あの場所で、今もなお、次元の裂け目は口をあけて待っている。
クリス先輩が竜笛を高らかに吹くと、すぐに古竜さまが飛んできた。
いったいどこから飛んできたのかな。
最近よく呼び出しているから、どこか近くで待機してくれているのかもしれない。
「さて……全員、準備はいいか」
ワルデック先生は全員が背中に乗ったのを確認して、最後に乗り込んだ。
これだけの人数が乗っても、古竜さまはびくともしない。
いっそ、魔王城まで一緒に行ってくれたら心強いんだけど……
次元の裂け目は、残念ながら古竜さまが通れるほど、大きな裂け目ではないんだよね。
オクラマ島──
そこには、私たちがかつて死霊王と戦った戦場がある。
あのときは、生きて帰れるかどうかもわからなくて、仲間も何人か失った。
できれば、二度と足を踏み入れたくない場所だった。
「……怖いな」
レアナがぽつりとつぶやく。
それに答えるように、マルクが小さくうなずいた。
「でも、あの時の俺たちとは違う。
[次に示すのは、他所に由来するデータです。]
(** ** The buckets of the plugin's histogram *)
Module DNSMetrics.
Definition Microsecond : Z := 1000.
Definition Buckets : list float :=
  (λ n, ofZ (n * Microsecond)) <$> [500; 1000; 5000; 10000; 50000; 100000; 250000; 500000; 1000000].

(** A metric as it is declared; the histogram has buckets, a counter none.  The namespace is
    that of CoreDNS's plugins. *)
Record metric := mkMetric {
  Namespace : bytes; Subsystem : bytes; MetricName : bytes; Help : bytes; MetricBuckets : list float; LabelNames : list bytes }.
Section declarations.
Context (pluginNamespace : bytes).
Definition blockedCount : metric :=
  mkMetric pluginNamespace (txt "blocklist") (txt "request_blocked_total") (txt "Counter of requests blocked.") [] [txt "server"].
Definition lookupDurationHist : metric :=
  mkMetric pluginNamespace (txt "blocklist") (txt "lookup_duration") (txt "Distribution of the lookup duration") Buckets [txt "server"].
End declarations.

(** The client library panics on bounds that do not ascend; these are exact and do. *)
Lemma buckets_ascend : forallb (λ x, num x =? ftrunc x * den x) Buckets = true ∧
  ftrunc <$> Buckets = [500000; 1000000; 5000000; 10000000; 50000000; 100000000; 250000000; 500000000; Second] ∧
  StronglySorted Z.lt (ftrunc <$> Buckets).
Proof. split; [by vm_compute|]. assert (ftrunc <$> Buckets = [500000; 1000000; 5000000; 10000000; 50000000; 100000000; 250000000; 500000000; Second]) as -> by (by vm_compute). split; [done|]. unfold Second. repeat constructor. Qed.
End DNSMetrics.

(** ** xnet/ip_external_unix.go *)
Module External.
Definition AF_INET : Z := 2.
Definition AF_INET6 : Z := 10.
Definition To16 (ip : IP) : option IP :=
  if zlen ip =? 4 then Some (v4InV6Prefix ++ ip) else if zlen ip =? 16 then Some ip else None.

Section external.
Context {Err : Type}.
Inductive exterr := FromDial (e : Err) | UnexpectedAddr | UnknownFamily (family : Z) | NoRoute (e : Err) | EmptyRoute.
(** The socket's local address when [net.Dial] succeeds, if it is one of UDP. *)
Definition GetOutboundAddr (Dial : bytes → bytes → Err + option IP) : exterr + IP :=
  match Dial (txt "udp") (txt "8.8.8.8:53") with
  | inl err => inl (FromDial err)
  | inr None => inl UnexpectedAddr
  | inr (Some ip) => inr ip
  end.
(** [netlink.RouteGet]: the source addresses of the routes to an address, which may be nil. *)
Context (RouteGet : option IP → Err + list IP).
Definition getExternalAddr (family : Z) : exterr + IP :=
  let routes :=
    if family =? AF_INET then Some (RouteGet (net_ParseIP (txt "1.1.1.1") ≫= To4))
    else if family =? AF_INET6 then Some (RouteGet (net_ParseIP (txt "2606:4700:4700::1111") ≫= To16))
    else None in
  match routes with
  | None => inl (UnknownFamily family)
  | Some (inl err) => inl (NoRoute err)
  | Some (inr []) => inl EmptyRoute
  | Some (inr (src :: _)) => inr src
  end.
Definition GetExternalIPv4Addr : exterr + IP := getExternalAddr AF_INET.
あれからずいぶん訓練しただろ?」
「うん……そうだけど……」
誰もが、口には出さないけれど、緊張している。
魔界、という未知の世界。
そこがどんな場所か、なんとなくゲームで知っている私でも、怖いものは怖い。
でも、しっかりしなくちゃ。
あっという間に、次元の裂け目があるオクラマ島へ到着した。
古竜さまのあまりのスピードに、飛んでいる間はつかまっているのが精一杯。
マルクやニコラくんなんかは、もう慣れてしまったのか、空の上でも雑談をしていたけど。
よくあんな状態で冗談とか言えるなあと思うよ……
オーグストたちが張ってくれた大結界に囲まれた、オクラマ島。
そばまで近寄ると、嫌でも死霊王との戦いを思い出してしまう。
多くの仲間が命を落とした戦場。
あの時の私は無力で、助けてあげることができなかった
でも、今度は負けない。
絶対にみんなで帰ってくるんだ。
荒れ果てた大地に、真っ黒な次元の裂け目が見えてきた。
裂け目の向こう側は暗く、何も見えない。
その先に何が待っているのかも、全くわからない。
「本当に、あそこへ入っていくの……?」
レアナの声が震えている。
「大丈夫。みんな一緒だから」
レアナの手をぎゅっと握って、一歩一歩踏みしめるように歩く。
「よし、みんな。いくぞ!」
ワルデック先生が先頭に立って、裂け目の向こう側へ消えた。
私たちも後を追うように、思い切って裂け目へ飛び込んだ。